DEP0004332BA - High voltage capacitor - Google Patents

Description

The invention relates to an electrical capacitor, in particular for high voltage in high frequency technology, which is built up in layers from metal coatings and insulating material, e.g. mica. Column-type capacitors of this type require a great overall length, since many partial capacitances are connected in series because of the high voltage. The condenser column is held together by pressure plates at the ends that are screwed together. Insulating stones are also required at the ends to insulate the connections of the capacitor from the pressure plates and fastening parts. If many partial capacities are connected in series, the total capacity becomes low. In order to achieve the necessary capacity, a simple layer-by-layer structure is therefore not always possible, but each partial capacity must be built up from capacities connected in parallel. Such capacities connected in parallel within a stack of capacities connected in series are obtained by building up the partial capacities in foil pockets. A particular disadvantage of these capacitor columns is the large inductance that is caused by the long current path from one end of the column to the other.

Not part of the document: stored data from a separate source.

Lemma add_item_clean : adds_clean add_item free.
Proof.
  apply (adds_clean_free _ items (λ d, sourceAddressItems d ++ sourcePortItems d ++ destinationAddressItems d ++ destinationPortItems d)).
  intros i d. unfold others. simpl. by rewrite <-!app_assoc.
Qed.
Lemma add_sourceAddress_clean : adds_clean add_sourceAddress free.
Proof.
  apply (adds_clean_free _ (λ d, items d ++ sourceAddressItems d) (λ d, sourcePortItems d ++ destinationAddressItems d ++ destinationPortItems d)).
  intros i d. unfold others. simpl. by rewrite <-!app_assoc.
Qed.
Lemma add_sourcePort_clean : adds_clean add_sourcePort free.
Proof.
  apply (adds_clean_free _ (λ d, items d ++ sourceAddressItems d ++ sourcePortItems d) (λ d, destinationAddressItems d ++ destinationPortItems d)).
  intros i d. unfold others. simpl. by rewrite <-!app_assoc.
Qed.
Lemma add_destinationAddress_clean : adds_clean add_destinationAddress free.
Proof.
  apply (adds_clean_free _ (λ d, items d ++ sourceAddressItems d ++ sourcePortItems d ++ destinationAddressItems d) destinationPortItems).
  intros i d. unfold others. simpl. by rewrite <-!app_assoc.
Qed.
Lemma add_destinationPort_clean : adds_clean add_destinationPort free.
Proof.
  apply (adds_clean_free _ (λ d, items d ++ sourceAddressItems d ++ sourcePortItems d ++ destinationAddressItems d ++ destinationPortItems d) (λ _, [])).
  intros i d. unfold others. simpl. by rewrite <-!app_assoc, !app_nil_r.
Qed.
Lemma add_destinationIPCIDR_clean : adds_clean add_destinationIPCIDR (λ _, True).
Proof. by intros inv i d _. Qed.

Lemma when_some_clean {X} P (xs : list X) add new inv d : adds_clean add P → (∀ xs, P (new xs)) → clean inv d → clean inv (when_some xs add new d).
Proof. intros Ha Hp Hc. unfold when_some. destruct xs; [done|by apply Ha]. Qed.
Lemma when_clean P b add i inv d : adds_clean add P → P i → clean inv d → clean inv (when b add i d).
Proof. intros Ha Hp Hc. unfold when. destruct b; [by apply Ha|done]. Qed.
Lemma when_some_err_clean {X} P (xs : list X) add new wrap inv d d' :
  adds_clean add P → (∀ xs i, new xs = Ok i → P i) → clean inv d → when_some_err xs add new wrap d = Ok d' → clean inv d'.
Proof.
  intros Ha Hp Hc. unfold when_some_err. destruct xs; [by intros [= <-]|]. destruct (new _) eqn:Hn; [|done].
  intros [= <-]. apply Ha; [by eapply Hp|done].
Qed.

(** The constructors that can fail. *)
Lemma NewDomainItem_free a b i : NewDomainItem a b = Ok i → free i.
Proof. unfold NewDomainItem. repeat (case_bool_decide; try done). by intros [= <-]. Qed.
Lemma NewDomainRegexItem_free xs i : NewDomainRegexItem xs = Ok i → free i.
Proof. unfold NewDomainRegexItem. intros Hb. inv_bind Hb. by injection Hb as <-. Qed.
Lemma NewProcessPathRegexItem_free xs i : NewProcessPathRegexItem xs = Ok i → free i.
Proof. unfold NewProcessPathRegexItem. intros Hb. inv_bind Hb. by injection Hb as <-. Qed.
Lemma NewIPCIDRItem_free xs i : NewIPCIDRItem true xs = Ok i → free i.
Proof. unfold NewIPCIDRItem. intros Hb. do 2 inv_bind Hb. by injection Hb as <-. Qed.
Lemma NewPortRangeItem_free src xs i : NewPortRangeItem src xs = Ok i → free i.
Proof. unfold NewPortRangeItem. intros Hb. inv_bind Hb. by injection Hb as <-. Qed.
End address_free.

#[export] Hint Resolve add_item_clean add_sourceAddress_clean add_sourcePort_clean add_destinationAddress_clean
  add_destinationPort_clean add_destinationIPCIDR_clean : go.
#[export] Hint Resolve NewDomainItem_free NewDomainRegexItem_free NewProcessPathRegexItem_free NewIPCIDRItem_free
  NewPortRangeItem_free : go.

(** A chain of additions keeps a rule clean. *)
Ltac solve_clean :=
  repeat first
    [ eassumption
    | eapply when_some_clean; [solve [eauto with go]|first [done|reflexivity]|]
    | eapply when_clean; [solve [eauto with go]|first [done|reflexivity]|]
    | apply add_item_clean; [first [reflexivity|solve [eauto with go]]|]
    | apply add_destinationAddress_clean; [first [reflexivity|solve [eauto with go]]|] ].

Ltac clean_chain :=
  repeat match goal with
  | Hb : result_bind ?r _ = Ok _ |- _ =>
      let E := fresh "E" in destruct r eqn:E; cbn [result_bind] in Hb; [|discriminate Hb]
  | Hb : Ok _ = Ok _ |- _ => injection Hb as Hb; try subst
  | Hb : Err _ = Ok _ |- _ => discriminate Hb
  | Hb : when_some_err _ _ _ _ _ = Ok _ |- _ =>
      eapply when_some_err_clean in Hb; [|solve [eauto with go]|first [solve [intros; eauto with go]|done]|solve [solve_clean]]
  | Hb : (if ?b then _ else _) = Ok _ |- _ => destruct b
  end; solve_clean.

Section built.
Context `{RuleEnv} `{ActionEnv}.

Lemma dns_plain_clean inv o d d' : clean inv d → dns_plain o d = Ok d' → clean inv d'.
Proof. intros Hd Hb. unfold dns_plain in Hb. clean_chain. Qed.

Lemma dns_domain_clean inv o d d' : clean inv d → dns_domain o d = Ok d' → clean inv d'.
Proof. intros Hd Hb. unfold dns_domain in Hb. clean_chain. Qed.

Lemma dns_address_clean inv o d d' : clean inv d → dns_address o d = Ok d' → clean inv d'.
Proof. intros Hd Hb. unfold dns_address in Hb. clean_chain. Qed.

Lemma dns_ports_clean inv o d d' : clean inv d → dns_ports o d = Ok d' → clean inv d'.
Proof. intros Hd Hb. unfold dns_ports in Hb. clean_chain. Qed.

Lemma dns_process_clean inv o d d' : clean inv d → dns_process o d = Ok d' → clean inv d'.
Proof. intros Hd Hb. unfold dns_process in Hb. clean_chain. Qed.

Lemma dns_network_clean inv o d : clean inv d → clean inv (dns_network o d).
Proof. intros Hd. unfold dns_network. solve_clean. Qed.

(** Without rule sets, the items outside of the address group do not look at
    resolved addresses, and the rule is inverted as its options say. *)
Lemma NewDefaultDNSRule_clean o d :
  NewDefaultDNSRule o = Ok d → q_RuleSet o = [] → clean (q_Invert o) d ∧ ruleSetItem d = None.
Proof.
  unfold NewDefaultDNSRule, dns_ruleset. intros Hb Hs. rewrite Hs in Hb. do 6 inv_bind Hb. injection Hb as <-. split.
  - apply dns_network_clean. eapply dns_process_clean; [|done]. eapply dns_ports_clean; [|done].
    eapply dns_address_clean; [|done]. eapply dns_domain_clean; [|done]. eapply dns_plain_clean; [|done]. by split; [constructor|].
  - assert (open_tidy (dns_network o a4)) as [_ ?]; [|done].
    apply dns_network_tidy. eapply dns_process_tidy; [|done]. eapply dns_ports_tidy; [|done].
    eapply dns_address_tidy; [|done]. eapply dns_domain_tidy; [|done]. eapply dns_plain_tidy; [|done]. apply tidy_empty.
Qed.
End built.

(** ** The two phases *)

Section phases.
Context `{RuleEnv} `{ActionEnv} (rt : Runtime).
Notation D := (abstractDefaultRule RuleAction (Rule RuleAction)).

Lemma any_ext its md md' :
  (∀ it, it ∈ its → Item_Match rt it md = Item_Match rt it md') → matchAnyItem rt its md = matchAnyItem rt its md'.
Proof.
  unfold matchAnyItem. induction its as [|it its IH]; intros Hit; [done|]. cbn [existsb].
  rewrite (Hit it) by (by left). f_equal. apply IH. intros. apply Hit. by right.
Qed.
Lemma forall_ext its md md' :
  (∀ it, it ∈ its → Item_Match rt it md = Item_Match rt it md') →
  forallb (λ it, Item_Match rt it md) its = forallb (λ it, Item_Match rt it md') its.
Proof.
  induction its as [|it its IH]; intros Hit; [done|]. cbn [forallb].
  rewrite (Hit it) by (by left). f_equal. apply IH. intros. apply Hit. by right.
Qed.

(** A rule with conditions, built without rule sets and not inverted, matches
    when its items match and its groups do. *)
Lemma plain_Match (d : D) md :
  allItems d ≠ [] → invert d = false → ruleSetItem d = None →
  Match rt (DefaultRule d) md = forallb (λ it, Item_Match rt it md) (items d) && groups_match rt d md.
Proof.
  intros Hall Hinv Hrs. unfold Match, matchStates. rewrite default_rule_result by done. cbn [snd]. cbn zeta.
  unfold invertedFailure. rewrite Hinv.
  pose proof (condition_nonempty rt d md) as Hc. rewrite Hrs in Hc. setoid_rewrite list_elem_of_In in Hc.
  rewrite <-forallb_forall, <-andb_true_iff in Hc.
  destruct (StateSet.isEmpty (condition_states rt d md 0)) eqn:He.
  - symmetry. apply not_true_is_false. intros Ht%Hc. done.
  - rewrite He. symmetry. by apply Hc.
Qed.

(** The groups of a rule before the query, and on a response. *)
Definition free_groups (d : D) (md : InboundContext) : bool :=
  (negb (bool_decide (0 < length (sourceAddressItems d))) || matchAnyItem rt (sourceAddressItems d) md)
  && (negb (bool_decide (0 < length (sourcePortItems d))) || matchAnyItem rt (sourcePortItems d) md)
  && (negb (bool_decide (0 < length (destinationPortItems d))) || matchAnyItem rt (destinationPortItems d) md).

Lemma groups_before d md :
  IgnoreDestinationIPCIDRMatch md = true →
  groups_match rt d md = free_groups d md &&
    (negb (bool_decide (0 < length (destinationAddressItems d))) || matchAnyItem rt (destinationAddressItems d) md).
Proof.
  intros Hi. unfold groups_match, free_groups, requiresSourceAddressMatch, requiresDestinationAddressMatch, source_matches,
    destination_matches, destinationIPCIDRMatchesSource, destinationIPCIDRMatchesDestination. rewrite Hi. cbn [negb andb].
  rewrite !orb_false_r. by destruct (negb (bool_decide (0 < length (sourceAddressItems d))) || _),
    (negb (bool_decide (0 < length (sourcePortItems d))) || _), (negb (bool_decide (0 < length (destinationAddressItems d))) || _),
    (negb (bool_decide (0 < length (destinationPortItems d))) || _).
Qed.

Lemma groups_after d md :
  IgnoreDestinationIPCIDRMatch md = false → IPCIDRMatchSource md = false →
  groups_match rt d md = free_groups d md &&
    (negb (bool_decide (0 < length (destinationAddressItems d)) || bool_decide (0 < length (destinationIPCIDRItems d)))
     || (matchAnyItem rt (destinationAddressItems d) md || matchAnyItem rt (destinationIPCIDRItems d) md)).
Proof.
  intros Hi Hs. unfold groups_match, free_groups, requiresSourceAddressMatch, requiresDestinationAddressMatch, source_matches,
    destination_matches, destinationIPCIDRMatchesSource, destinationIPCIDRMatchesDestination. rewrite Hi, Hs. cbn [negb andb].
  rewrite !orb_false_r.
  assert (bool_decide (0 < length (destinationIPCIDRItems d)) && matchAnyItem rt (destinationIPCIDRItems d) md
          = matchAnyItem rt (destinationIPCIDRItems d) md) as -> by (by destruct (destinationIPCIDRItems d)).
  by destruct (negb (bool_decide (0 < length (sourceAddressItems d))) || _),
    (negb (bool_decide (0 < length (sourcePortItems d))) || _), (negb (_ || _) || _),
    (negb (bool_decide (0 < length (destinationPortItems d))) || _).
Qed.

Lemma dns_Match_spec (d : D) md : ∃ b,
  dns_Match rt (DefaultRule d) md =
    (set_DidMatch b (set_ignore false md), Match rt (DefaultRule d) (set_ignore true md)).
Proof.
  unfold dns_Match. destruct (matchStates_ctx rt (DefaultRule d) (set_ignore true md)) as [b Hb]. exists b.
  unfold Match. destruct (matchStates rt (DefaultRule d) (set_ignore true md)) as [c states]. cbn in Hb. by subst c.
Qed.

In contrast to such known constructions, in the capacitor according to the invention, which is built up in layers from metal coatings and insulating material, one power connection is fed to the center of the column and the second to the parallel-connected ends of the column. This circuit offers several advantages. The inductance is reduced to about a quarter compared to the conventional designs. The insulating stones at the ends of the capacitor are no longer necessary, since the capacitors are generally unipolarly connected to ground and the voltage is fed to the center. In addition to saving the insulating bricks, there is also a lower overall height than before. Since the parallel connection of the two halves of the capacitor means that the capacitance is four times greater than when connected in series, the individual partial capacitances can be smaller. The foil pocket construction is no longer necessary. This also brings savings in mica with it.

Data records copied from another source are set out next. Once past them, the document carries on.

(* ===== verification/DnsRun.v ===== *)
(** * Concrete runs of the DNS router

    Queries through a router with concrete rules and servers. *)
From S2P Require Import Prelude MatchState RuleItems Rules RulesSpec RulesProps RuleAction RuleBuild RuleBuildProps.
From S2P Require Import DnsRule DnsClient Route DnsRouter DnsRuleProps DnsProps.

Module DnsRun.
#[export] Existing Instance EnvRun.env.

(** Resource records as miekg/dns has them, as far as they are looked at. *)
Record record := mkRecord { h_Name : string; h_Rrtype : Z; h_Class : Z; h_Ttl : Z; h_data : rdata }.
#[export] Instance act_env : ActionEnv := {
  ParseSocksaddrHostPort s p := mkSocksaddr AddrInvalid p s;
  Socksaddr_IsValid a := negb (bool_decide (sa_Fqdn a = ""));
  AddrString a := sa_Fqdn a;
  Duration_String d := pretty d +:+ "ns";
  ClientSubnet_Build p := default (mkPrefix AddrInvalid 0) p;
  ClientSubnet_String _ := "subnet";
  Addr_String _ := "addr";
  Sprintf_0x n := "0x" +:+ pretty n;
  Dialer := unit;
  dialer_New _ := Ok tt;
  RR := record;
  RR_Name := h_Name;
  RR_with_Name n r := mkRecord n (h_Rrtype r) (h_Class r) (h_Ttl r) (h_data r);
  RR_String r := h_Name r;
  RcodeToString c := pretty c;
}.
#[export, refine] Instance dns_env : DnsEnv := {
  RR_Rrtype := h_Rrtype;
  RR_Class := h_Class;
  RR_Ttl r := (h_Ttl r mod 2 ^ 32)%Z;
  RR_data r := match h_data r with DataSOA m => DataSOA (m mod 2 ^ 32)%Z | d => d end;
  RR_with_Ttl t r := mkRecord (h_Name r) (h_Rrtype r) (h_Class r) t (h_data r);
  OPT_with_Option o r := mkRecord (h_Name r) (h_Rrtype r) (h_Class r) (h_Ttl r) (DataOPT o);
  HTTPS_with_Value v r := mkRecord (h_Name r) (h_Rrtype r) (h_Class r) (h_Ttl r) (DataHTTPS v);
  NewOPT := mkRecord "." TypeOPT 0 0 (DataOPT []);
  IsEdns0 rs := List.find (λ r, (h_Rrtype r =? TypeOPT)%Z) (rev rs);
  EdnsVersion _ := 0%Z;
  SetEdns0 r := r;
  lru_alive added lifetime now := (now <=? added + lifetime)%Z;
  IsFqdn s := false;
  Fqdn s := s +:+ ".";
}.
Proof.
  - intros r. apply Z.mod_pos_bound. lia.
  - intros r m. destruct (h_data r); try discriminate. intros [= <-]. apply Z.mod_pos_bound. lia.
  - intros t r Ht. cbn. by apply Z.mod_small.
  - done.
  - done.
  - done.
  - done.
Defined.

Definition home : Addr := Addr4 167772161.
Definition abroad : Addr := Addr4 134744072.
Definition far : Addr := Addr4 151587081.
Definition local : DNSTransport := mkDNSTransport "udp" "local" None.
Definition remote : DNSTransport := mkDNSTransport "udp" "remote" None.
Definition ts : Transports := mkTransports (list_to_map [("local", local); ("remote", remote)]) (Some remote).

(** A rule of given domains and addresses, with an action. *)
Definition options (domains cidrs : list string) (a : DNSRuleActionOptions) : DNSRuleOptions :=
  mkDNSRuleOptions [] 0 [] [] [] [] domains [] [] [] [] [] [] cidrs false false [] false [] [] [] [] [] [] [] [] [] []
    [] "" [] false false [] [] [] [] [] [] false false false false a.
Definition act (name server method : string) : DNSRuleActionOptions :=
  mkDNSRuleActionOptions name server 0 false None None 0 false None None method false None [] [] [].
Definition built (o : DNSRuleOptions) : Rule RuleAction :=
  match NewDefaultDNSRule o with Ok d => DefaultRule d | Err _ => LogicalRule [] "and" false None end.
(** The local server may answer for 10.0.0.1 only. *)
Definition limited : DNSRuleOptions := options [] ["10.0.0.1"] (act "route" "local" "").
Definition limited_domain : DNSRuleOptions := options ["example.org"] ["10.0.0.1"] (act "route" "local" "").
Definition no_metadata : RuleSet RuleAction → RuleSetMetadata := λ _, RuleBuild.mkMetadata false false false.

Definition client (disabled : bool) : Client := mkClient disabled false false (mkPrefix AddrInvalid 0) ∅ ∅ None.
Definition router (disabled : bool) (rs : list (Rule RuleAction)) : DNSRouter := mkDNSRouter rs 0 (client disabled) None.
Definition question : Question := mkQuestion "example.org" TypeA ClassINET.
Definition query : Msg := mkMsg 7 false false true false 0 [question] [] [] [].
Definition reply (a : Addr) : Msg :=
  mkMsg 9 true false true true RcodeSuccess [question] [mkRecord "example.org" TypeA ClassINET 300 (DataA a)] [] [].
(** Both servers answer with an address outside of the limits. *)
Definition sent (t : DNSTransport) (_ : Msg) : answered :=
  Answered (reply (if decide (t_Tag t = "local") then abroad else far)).
Definition plain : QueryOptions := mkQueryOptions None 0 0 false None (mkPrefix AddrInvalid 0).
Definition nobody : InboundContext :=
  mkInboundContext "" 0 "" (mkSocksaddr AddrInvalid 0 "") (mkSocksaddr AddrInvalid 0 "") "" "" "" "" "" [] None 0
    false false false false false false false false.
Notation exchange now r := (Router_Exchange EnvRun.rt no_metadata ts now now None sent query plain nobody r).
Definition addresses (e : exchanged) : option (list Addr) :=
  match e with Responded m => Some (MessageToAddresses m) | _ => None end.
End DnsRun.
Import (hints) DnsRun.

(** Running a query that is answered. *)
Lemma exchange_responds now r a :
  DnsRun.addresses (DnsRun.exchange now r).2 = Some a →
  ∃ r' m', DnsRun.exchange now r = (r', Responded m') ∧ MessageToAddresses m' = a.
Proof. destruct (DnsRun.exchange now r) as [r' [m'| | |]]; cbn; try discriminate. intros [= <-]. by exists r', m'. Qed.


(** Nothing was heard before. *)
Definition silence : Question → Z → option Z → Msg → Prop := λ _ _ _ _, False.


Lemma address_limits_decide_witness :
  ∃ d, NewDefaultDNSRule DnsRun.limited = Ok d ∧
    MatchAddressLimit EnvRun.rt (DefaultRule d) (with_addresses [DnsRun.home] (dns_Match EnvRun.rt (DefaultRule d) DnsRun.nobody).1) = true ∧
    MatchAddressLimit EnvRun.rt (DefaultRule d) (with_addresses [DnsRun.far] (dns_Match EnvRun.rt (DefaultRule d) DnsRun.nobody).1) = false.
Proof.
  assert (match NewDefaultDNSRule DnsRun.limited with
          | Ok d => bool_decide (length (allItems d) = 1) && bool_decide (length (destinationAddressItems d) = 0)
                    && (dns_Match EnvRun.rt (DefaultRule d) DnsRun.nobody).2
                    && matchAnyItem EnvRun.rt (destinationIPCIDRItems d) (with_addresses [DnsRun.home] DnsRun.nobody)
                    && negb (bool_decide (length (destinationIPCIDRItems d) = 0))
                    && negb (matchAnyItem EnvRun.rt (destinationIPCIDRItems d) (with_addresses [DnsRun.far] DnsRun.nobody))
          | Err _ => false end = true) as Hd by (vm_compute; reflexivity).
  destruct (NewDefaultDNSRule DnsRun.limited) as [d|] eqn:Hb; [|discriminate Hd]. exists d. split; [reflexivity|].
  rewrite !andb_true_iff, !negb_true_iff, !bool_decide_eq_true, bool_decide_eq_false in Hd.
  destruct Hd as (((((Hall & Hda) & Hpre) & Hhome) & Hip) & Hfar).
  assert (allItems d ≠ []) as Hne by (intros He; rewrite He in Hall; discriminate Hall).
  assert (destinationAddressItems d = []) as Hnil by (by apply length_zero_iff_nil).
  assert (destinationIPCIDRItems d ≠ []) as Hipn by (intros He; rewrite He in Hip; by apply Hip).
  split.
  - rewrite (proj1 (address_limits_decide EnvRun.rt DnsRun.limited d DnsRun.nobody [DnsRun.home] Hb eq_refl eq_refl Hne eq_refl eq_refl) Hnil).
    by rewrite Hpre, Hhome, orb_true_r.
  - rewrite (proj1 (address_limits_decide EnvRun.rt DnsRun.limited d DnsRun.nobody [DnsRun.far] Hb eq_refl eq_refl Hne eq_refl eq_refl) Hnil).
    by rewrite Hpre, Hfar, bool_decide_false.
Defined.

(** ** Where the code departs from its documentation *)

(** An address limit next to a domain condition has no effect. *)
Lemma limit_ignored_with_domain :
  DnsRun.addresses (DnsRun.exchange 0 (DnsRun.router true [DnsRun.built DnsRun.limited_domain])).2 = Some [DnsRun.abroad].
Proof. vm_compute. reflexivity. Qed.

(** A cached response is returned even to a rule that rejects it. *)
Lemma cached_response_is_not_checked :
  let c := (Exchange 0 0 None DnsRun.sent DnsRun.remote DnsRun.query DnsRun.plain None (DnsRun.client false)).1.1 in
  match Exchange 5 5 None DnsRun.sent DnsRun.local DnsRun.query DnsRun.plain (Some (λ _, false)) c with
  | (_, Some m, None) => MessageToAddresses m = [DnsRun.far]
  | _ => False
  end.
Proof. vm_compute. reflexivity. Qed.

(** A rule that rejects queries with the method reply brings the router down. *)
Lemma reply_rejection_panics :
  (DnsRun.exchange 0 (DnsRun.router true [DnsRun.built (DnsRun.options ["example.org"] [] (DnsRun.act "reject" "" "reply"))])).2
  = Panicked "nil pointer dereference".
Proof. vm_compute. reflexivity. Qed.

(** A client subnet is put into a second OPT record when the first is not the
    last additional record. *)
Lemma second_opt_record :
  let opt := mkMsg 0 false false true false 0 [DnsRun.question] [] []
               [NewOPT; DnsRun.mkRecord "key" 250 255 0 DataOther] in
  is_opt <$> Extra (SetClientSubnet opt (mkPrefix DnsRun.home 24)) = [true; false; true].
Proof. vm_compute. reflexivity. Qed.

The details of the invention can be seen from the figures. Fig. 1 shows schematically a capacitor in the usual design. The pressure plates for holding the capacitor stack together are marked with a, the insulating stones at the ends of the column with b. The stones b isolate the connections c, c 'from the pressure plates. The parts d are the partial capacities or foil pockets that are connected in series. In Fig. 2, the capacitor according to the invention is shown. With a are again the printing plates, with d the partial capacities. The voltage is supplied on the one hand to the interconnected connections c, and on the other hand to the interconnected connections c 'in the middle of the stack. b represents an insulating stone. The two

Connections c 'and the insulating stone between them are not absolutely necessary. However, these parts make testing easier in manufacture. In order to ensure an even load on both capacitor halves, both halves must have the same capacitance. By measuring the capacitance separately for each half during the manufacture of the capacitors, it is achieved that the two halves can be compared. In the case of a simple center connection without an insulating block, it would not be possible to measure one half alone.

Claims (2)

1. Capacitor, especially for high voltage in high frequency technology, in column construction, which is built up in layers from partial capacities, characterized in that the power connection is made in the electrical and mechanical center of the capacitor column on the one hand and at the interconnected ends of the column on the other. 2. Capacitor according to claim 1, characterized in that the two halves of the capacitor are separated by insulating material in the middle of the column.